> **INPUT RECORDS**
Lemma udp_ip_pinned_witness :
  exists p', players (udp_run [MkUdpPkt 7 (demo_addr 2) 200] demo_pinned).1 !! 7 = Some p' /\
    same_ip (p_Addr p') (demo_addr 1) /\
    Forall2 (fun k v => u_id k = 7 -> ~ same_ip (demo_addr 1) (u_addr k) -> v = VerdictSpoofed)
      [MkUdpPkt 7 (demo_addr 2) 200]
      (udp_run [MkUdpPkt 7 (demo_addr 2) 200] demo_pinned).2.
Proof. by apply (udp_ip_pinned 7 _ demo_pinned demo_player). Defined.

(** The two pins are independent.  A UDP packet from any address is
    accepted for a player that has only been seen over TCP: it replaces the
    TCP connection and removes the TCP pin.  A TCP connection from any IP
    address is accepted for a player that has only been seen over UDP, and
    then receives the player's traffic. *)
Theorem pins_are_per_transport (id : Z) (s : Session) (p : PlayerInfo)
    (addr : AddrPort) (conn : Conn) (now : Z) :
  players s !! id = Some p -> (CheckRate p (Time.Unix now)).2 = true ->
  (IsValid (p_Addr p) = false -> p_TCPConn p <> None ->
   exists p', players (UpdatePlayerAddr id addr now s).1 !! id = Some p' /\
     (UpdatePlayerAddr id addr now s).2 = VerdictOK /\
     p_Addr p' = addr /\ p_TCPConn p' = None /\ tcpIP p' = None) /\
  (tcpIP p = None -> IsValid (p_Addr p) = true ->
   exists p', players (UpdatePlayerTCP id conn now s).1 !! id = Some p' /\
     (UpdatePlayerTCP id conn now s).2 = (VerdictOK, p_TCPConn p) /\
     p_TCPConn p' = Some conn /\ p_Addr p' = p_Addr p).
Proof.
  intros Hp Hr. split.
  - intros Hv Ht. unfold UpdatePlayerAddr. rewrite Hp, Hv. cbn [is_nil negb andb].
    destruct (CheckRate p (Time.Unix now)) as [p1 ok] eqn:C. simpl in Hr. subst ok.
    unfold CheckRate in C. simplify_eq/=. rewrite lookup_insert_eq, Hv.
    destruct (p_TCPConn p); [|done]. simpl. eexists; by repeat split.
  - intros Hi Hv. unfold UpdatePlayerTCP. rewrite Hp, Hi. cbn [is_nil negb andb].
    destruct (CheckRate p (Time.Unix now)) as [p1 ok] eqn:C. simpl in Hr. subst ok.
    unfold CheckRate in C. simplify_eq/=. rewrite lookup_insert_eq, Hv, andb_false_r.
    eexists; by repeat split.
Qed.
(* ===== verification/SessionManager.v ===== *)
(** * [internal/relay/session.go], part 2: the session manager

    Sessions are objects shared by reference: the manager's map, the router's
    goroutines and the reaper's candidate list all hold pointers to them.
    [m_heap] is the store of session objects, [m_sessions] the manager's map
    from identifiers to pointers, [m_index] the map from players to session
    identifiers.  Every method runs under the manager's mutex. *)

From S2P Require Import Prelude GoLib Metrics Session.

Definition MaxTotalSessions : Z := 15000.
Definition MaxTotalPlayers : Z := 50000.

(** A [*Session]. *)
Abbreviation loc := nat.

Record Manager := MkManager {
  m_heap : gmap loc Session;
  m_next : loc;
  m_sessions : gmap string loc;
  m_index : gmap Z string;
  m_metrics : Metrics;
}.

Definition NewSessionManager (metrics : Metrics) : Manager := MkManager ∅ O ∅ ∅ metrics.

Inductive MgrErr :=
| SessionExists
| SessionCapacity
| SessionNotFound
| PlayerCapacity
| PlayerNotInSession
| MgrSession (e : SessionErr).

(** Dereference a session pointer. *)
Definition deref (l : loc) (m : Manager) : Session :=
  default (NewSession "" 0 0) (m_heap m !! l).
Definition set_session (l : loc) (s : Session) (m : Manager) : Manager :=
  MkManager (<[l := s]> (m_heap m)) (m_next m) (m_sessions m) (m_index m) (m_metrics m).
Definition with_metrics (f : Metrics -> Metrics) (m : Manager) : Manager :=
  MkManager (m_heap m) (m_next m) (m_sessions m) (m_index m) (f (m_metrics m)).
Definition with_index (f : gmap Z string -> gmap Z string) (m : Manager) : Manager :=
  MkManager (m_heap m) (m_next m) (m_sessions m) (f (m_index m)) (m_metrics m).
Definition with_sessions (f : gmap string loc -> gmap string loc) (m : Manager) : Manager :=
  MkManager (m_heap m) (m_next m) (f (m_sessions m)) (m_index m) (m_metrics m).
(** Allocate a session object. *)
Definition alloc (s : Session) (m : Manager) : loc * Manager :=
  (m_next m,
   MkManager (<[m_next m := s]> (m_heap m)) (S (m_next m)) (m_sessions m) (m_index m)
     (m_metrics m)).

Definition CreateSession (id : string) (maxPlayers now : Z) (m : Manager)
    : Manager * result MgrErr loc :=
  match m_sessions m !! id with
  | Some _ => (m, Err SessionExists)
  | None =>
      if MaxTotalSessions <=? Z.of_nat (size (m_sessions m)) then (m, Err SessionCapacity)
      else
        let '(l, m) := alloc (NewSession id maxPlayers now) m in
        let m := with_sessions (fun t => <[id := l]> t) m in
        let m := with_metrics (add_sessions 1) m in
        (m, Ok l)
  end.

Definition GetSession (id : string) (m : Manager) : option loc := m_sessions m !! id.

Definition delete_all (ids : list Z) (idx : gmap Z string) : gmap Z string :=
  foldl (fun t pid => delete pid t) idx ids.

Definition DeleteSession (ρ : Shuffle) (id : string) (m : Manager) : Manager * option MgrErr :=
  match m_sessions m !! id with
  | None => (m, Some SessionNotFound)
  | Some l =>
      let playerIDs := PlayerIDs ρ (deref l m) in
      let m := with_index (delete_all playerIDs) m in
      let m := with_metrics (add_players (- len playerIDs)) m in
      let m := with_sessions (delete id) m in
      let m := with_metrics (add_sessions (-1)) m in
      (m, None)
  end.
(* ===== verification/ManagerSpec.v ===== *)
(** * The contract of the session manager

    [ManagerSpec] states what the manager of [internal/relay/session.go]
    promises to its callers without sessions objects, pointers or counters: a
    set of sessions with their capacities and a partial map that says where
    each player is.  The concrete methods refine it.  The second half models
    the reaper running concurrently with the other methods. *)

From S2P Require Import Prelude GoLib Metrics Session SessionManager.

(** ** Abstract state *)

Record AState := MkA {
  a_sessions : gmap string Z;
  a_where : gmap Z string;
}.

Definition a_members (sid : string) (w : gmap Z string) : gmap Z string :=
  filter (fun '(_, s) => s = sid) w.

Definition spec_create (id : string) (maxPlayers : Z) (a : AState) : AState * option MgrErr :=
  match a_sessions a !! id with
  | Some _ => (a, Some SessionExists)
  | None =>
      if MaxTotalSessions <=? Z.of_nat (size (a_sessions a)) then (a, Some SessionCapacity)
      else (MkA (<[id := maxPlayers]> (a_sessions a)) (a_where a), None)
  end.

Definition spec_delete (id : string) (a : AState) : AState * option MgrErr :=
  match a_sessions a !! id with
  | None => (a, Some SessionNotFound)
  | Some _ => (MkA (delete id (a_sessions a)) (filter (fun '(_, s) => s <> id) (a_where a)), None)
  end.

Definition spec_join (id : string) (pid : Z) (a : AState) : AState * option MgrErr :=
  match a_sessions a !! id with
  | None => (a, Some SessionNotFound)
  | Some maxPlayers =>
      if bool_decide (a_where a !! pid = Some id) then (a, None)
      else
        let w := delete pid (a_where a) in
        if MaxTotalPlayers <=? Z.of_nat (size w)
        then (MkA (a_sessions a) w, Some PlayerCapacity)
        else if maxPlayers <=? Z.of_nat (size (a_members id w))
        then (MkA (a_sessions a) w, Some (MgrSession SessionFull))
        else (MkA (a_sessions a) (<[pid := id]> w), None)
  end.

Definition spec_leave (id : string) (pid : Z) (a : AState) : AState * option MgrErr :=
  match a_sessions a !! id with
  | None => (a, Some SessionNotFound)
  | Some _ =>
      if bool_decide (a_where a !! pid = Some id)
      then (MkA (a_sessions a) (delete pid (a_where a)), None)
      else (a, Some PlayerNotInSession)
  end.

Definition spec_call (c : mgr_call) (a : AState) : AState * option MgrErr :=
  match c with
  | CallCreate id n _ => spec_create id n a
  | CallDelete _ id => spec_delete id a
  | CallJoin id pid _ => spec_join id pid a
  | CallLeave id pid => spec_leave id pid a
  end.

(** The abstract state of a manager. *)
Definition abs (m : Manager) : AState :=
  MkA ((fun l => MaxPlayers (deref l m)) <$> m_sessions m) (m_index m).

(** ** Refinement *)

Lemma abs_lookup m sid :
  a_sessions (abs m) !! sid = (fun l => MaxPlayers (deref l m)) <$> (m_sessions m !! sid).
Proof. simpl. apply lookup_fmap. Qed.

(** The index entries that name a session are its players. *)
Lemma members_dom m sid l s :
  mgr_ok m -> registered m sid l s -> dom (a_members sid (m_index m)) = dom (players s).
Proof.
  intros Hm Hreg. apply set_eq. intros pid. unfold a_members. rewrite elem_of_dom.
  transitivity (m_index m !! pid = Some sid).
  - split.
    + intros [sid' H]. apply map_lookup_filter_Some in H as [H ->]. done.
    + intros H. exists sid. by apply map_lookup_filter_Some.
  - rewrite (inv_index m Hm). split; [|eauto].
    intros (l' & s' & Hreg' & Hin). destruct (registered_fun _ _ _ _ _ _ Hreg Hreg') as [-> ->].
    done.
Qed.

> **WHAT THE TASK ASKS**
Extract from the records above the lines from the one containing "match c with" to the one containing "Definition abs (m", both lines included, exactly as they appear and with nothing else.

> **ANSWER TO THIS EXERCISE**
  match c with
  | CallCreate id n _ => spec_create id n a
  | CallDelete _ id => spec_delete id a
  | CallJoin id pid _ => spec_join id pid a
  | CallLeave id pid => spec_leave id pid a
  end.

(** The abstract state of a manager. *)
Definition abs (m : Manager) : AState :=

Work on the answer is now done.